» **Dataset excerpts**
(** * cirq.study.resolver: ParamResolver

    A shallow embedding of [src/cirq/study/resolver.py] and the properties
    of [ParamResolver] that its specification states.

    The resolver consumes two collaborators that are not part of the
    repository: the sympy algebra engine (symbols, [subs], [free_symbols],
    [im], conversion to [float] and [complex]) and a few Python builtins
    ([dict], [frozenset], [hash]).  The engine is an interface here
    ([Sympy]); the resolver is written once over that interface, and a small
    concrete engine ([SympyModel]) instantiates it for closed examples. *)

From Stdlib Require Import List String Ascii Bool Arith ZArith QArith Lia Permutation.
Import ListNotations.

Local Open Scope nat_scope.
Local Open Scope list_scope.

(** ** Python values *)

(** Python numbers.  A [float] is represented by the rational it denotes and
    a [complex] by its two components; rounding is outside the model. *)
Inductive number : Type :=
| PyInt (z : Z)
| PyFloat (x : Q)
| PyComplex (re im : Q).

(** The objects that reach the resolver: numbers, strings, sympy expressions
    ([sympy.Basic]) and any other Python object, known by its identity. *)
Inductive pyvalue (basic : Type) : Type :=
| VNum (n : number)
| VStr (s : string)
| VBasic (e : basic)
| VObj (id : nat).

Arguments VNum {basic} n.
Arguments VStr {basic} s.
Arguments VBasic {basic} e.
Arguments VObj {basic} id.

(** Keys of [ParamDictType]: [Union[str, sympy.Symbol]]. *)
Inductive key (basic : Type) : Type :=
| KStr (s : string)
| KBasic (e : basic).

Arguments KStr {basic} s.
Arguments KBasic {basic} e.

(** A Python [dict]: the entries in insertion order, keys pairwise distinct. *)
Definition dict (basic : Type) : Type := list (key basic * pyvalue basic).

(** ** The algebra engine *)

(** What [isinstance] tells about a sympy expression: an instance of
    [numbers.Number] (sympy registers its number classes there), a
    [sympy.Symbol] with its [name], or any other expression. *)
Inductive basic_kind : Type :=
| IsNumber
| IsSymbol (name : string)
| IsExpr.

Class Sympy (basic : Type) : Type := {
  (* structural equality of expressions, [==] and [!=] *)
  basic_eq_dec : forall a b : basic, {a = b} + {a <> b};
  (* [sympy.Symbol(name)] *)
  Symbol : string -> basic;
  kind_of : basic -> basic_kind;
  (* [expr.subs(param_dict)] *)
  subs : basic -> dict basic -> basic;
  (* [expr.free_symbols] *)
  free_symbols : basic -> list basic;
  (* [sympy.im(expr)] and the truth value of an expression *)
  im : basic -> basic;
  truthy : basic -> bool;
  (* [complex(expr)] and [float(expr)] *)
  complex : basic -> Q * Q;
  float : basic -> Q;
  (* [expr == n] for a Python number [n] *)
  eq_number : basic -> number -> bool
}.

Definition number_re (n : number) : Q :=
  match n with
  | PyInt z => inject_Z z
  | PyFloat x => x
  | PyComplex re _ => re
  end.

Definition number_im (n : number) : Q :=
  match n with
  | PyComplex _ i => i
  | _ => 0%Q
  end.

(** [m == n] on Python numbers compares the numeric values. *)
Definition number_eqb (m n : number) : bool :=
  Qeq_bool (number_re m) (number_re n) && Qeq_bool (number_im m) (number_im n).

Section Resolver.

Context {basic : Type} {engine : Sympy basic}.

Definition basic_eqb (a b : basic) : bool :=
  if basic_eq_dec a b then true else false.

(** Python's [==] on the values a table holds. *)
Definition py_eq (a b : pyvalue basic) : bool :=
  match a, b with
  | VNum m, VNum n => number_eqb m n
  | VStr s, VStr t => String.eqb s t
  | VBasic e, VBasic f => basic_eqb e f
  | VBasic e, VNum n => eq_number e n
  | VNum n, VBasic e => eq_number e n
  | VObj i, VObj j => Nat.eqb i j
  | _, _ => false
  end.

(** Equality of dictionary keys: a string never equals a symbol. *)
Definition key_eqb (a b : key basic) : bool :=
  match a, b with
  | KStr s, KStr t => String.eqb s t
  | KBasic e, KBasic f => basic_eqb e f
  | _, _ => false
  end.

(** ** The builtin [dict] *)

(* d.get(k) *)
Fixpoint dict_get (d : dict basic) (k : key basic) : option (pyvalue basic) :=
  match d with
  | [] => None
  | (k', v) :: d' => if key_eqb k k' then Some v else dict_get d' k
  end.

(* k in d *)
Definition dict_contains (d : dict basic) (k : key basic) : bool :=
  match dict_get d k with
  | Some _ => true
  | None => false
  end.

(* d[k] = v: an existing key keeps its place (and its key object) *)
Fixpoint dict_set (d : dict basic) (k : key basic) (v : pyvalue basic) : dict basic :=
  match d with
  | [] => [(k, v)]
  | (k', v') :: d' =>
      if key_eqb k k' then (k', v) :: d' else (k', v') :: dict_set d' k v
  end.

(* list(d.items()) *)
Definition dict_items (d : dict basic) : list (key basic * pyvalue basic) := d.

(* dict(pairs) *)
Definition dict_of_items (l : list (key basic * pyvalue basic)) : dict basic :=
  fold_left (fun d kv => dict_set d (fst kv) (snd kv)) l [].

(* list(iter(d)) *)
Definition dict_keys (d : dict basic) : list (key basic) := map fst d.

(* the invariant of a dict: no two entries have equal keys *)
Fixpoint dict_wf (d : dict basic) : bool :=
  match d with
  | [] => true
  | (k, _) :: d' => negb (dict_contains d' k) && dict_wf d'
  end.

(* d1 == d2 *)
Definition dict_eq (a b : dict basic) : bool :=
  Nat.eqb (List.length a) (List.length b) &&
  forallb (fun kv => match dict_get b (fst kv) with
                     | Some w => py_eq (snd kv) w
                     | None => false
                     end) a.

(** ** ParamResolver *)

Record ParamResolver : Type := {
  param_dict : dict basic;
  _param_hash : option Z
}.

(* isinstance(value, numbers.Number) *)
Definition is_Number (value : pyvalue basic) : bool :=
  match value with
  | VNum _ => true
  | VBasic e => match kind_of e with IsNumber => true | _ => false end
  | _ => false
  end.

(* isinstance(resolved, (sympy.Basic, str)) *)
Definition is_Basic_or_str (resolved : pyvalue basic) : bool :=
  match resolved with
  | VBasic _ | VStr _ => true
  | _ => false
  end.

(** Lines 100-105 of [value_of]: the key under which the input is looked
    up.  Both membership tests run; the second assignment overwrites the
    first. *)
Definition exact_match_key (d : dict basic) (value : pyvalue basic)
  : option (key basic) :=
  match value with
  | VBasic e =>
      match kind_of e with
      | IsSymbol name =>
          let key := if dict_contains d (KBasic e) then Some (KBasic e) else None in
          if dict_contains d (KStr name) then Some (KStr name) else key
      | _ => None
      end
  | _ => None
  end.

(** Lines 106-109: the bound value, when it is returned directly. *)
Definition exact_match (d : dict basic) (value : pyvalue basic)
  : option (pyvalue basic) :=
  match exact_match_key d value with
  | Some k =>
      match dict_get d k with
      | Some resolved => if is_Basic_or_str resolved then None else Some resolved
      | None => None
      end
  | None => None
  end.

(** Lines 115-125: the [while] loop.  One unit of [fuel] pays for one call
    of [subs]; [None] means the loop is still running when the fuel is
    spent. *)
Fixpoint subs_loop (fuel : nat) (d : dict basic) (value : basic)
  : option (pyvalue basic) :=
  match fuel with
  | O => None
  | S fuel' =>
      let v := subs value d in
      match free_symbols v with
      | _ :: _ =>
          if negb (basic_eqb v value) then subs_loop fuel' d v
          else Some (VBasic v)
      | [] =>
          if truthy (im v) then Some (VNum (PyComplex (fst (complex v)) (snd (complex v))))
          else Some (VNum (PyFloat (float v)))
      end
  end.

Definition value_of (fuel : nat) (self : ParamResolver) (value : pyvalue basic)
  : option (pyvalue basic) :=
  if is_Number value then Some value
  else
    let value := match value with
                 | VStr s => VBasic (Symbol s)
                 | _ => value
                 end in
    match exact_match (param_dict self) value with
    | Some resolved => Some resolved
    | None =>
        match value with
        | VBasic e => subs_loop fuel (param_dict self) e
        | _ => Some value
        end
    end.

Definition __iter__ (self : ParamResolver) : list (key basic) :=
  dict_keys (param_dict self).

Definition __bool__ (self : ParamResolver) : bool :=
  match param_dict self with
  | [] => false
  | _ :: _ => true
  end.

Definition __getitem__ (fuel : nat) (self : ParamResolver) (k : pyvalue basic)
  : option (pyvalue basic) :=
  value_of fuel self k.

(** *** The course of the loop *)

(* the expression the loop holds after [n] passes *)
Fixpoint iter_subs (n : nat) (d : dict basic) (e : basic) : basic :=
  match n with
  | O => e
  | S n' => iter_subs n' d (subs e d)
  end.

» **What to produce**
The job is to copy each line from the material above that holds the word "then".

» **Solution for this problem**
  if basic_eq_dec a b then true else false.
  | (k', v) :: d' => if key_eqb k k' then Some v else dict_get d' k
      if key_eqb k k' then (k', v) :: d' else (k', v') :: dict_set d' k v
          let key := if dict_contains d (KBasic e) then Some (KBasic e) else None in
          if dict_contains d (KStr name) then Some (KStr name) else key
      | Some resolved => if is_Basic_or_str resolved then None else Some resolved
          if negb (basic_eqb v value) then subs_loop fuel' d v
          if truthy (im v) then Some (VNum (PyComplex (fst (complex v)) (snd (complex v))))
  if is_Number value then Some value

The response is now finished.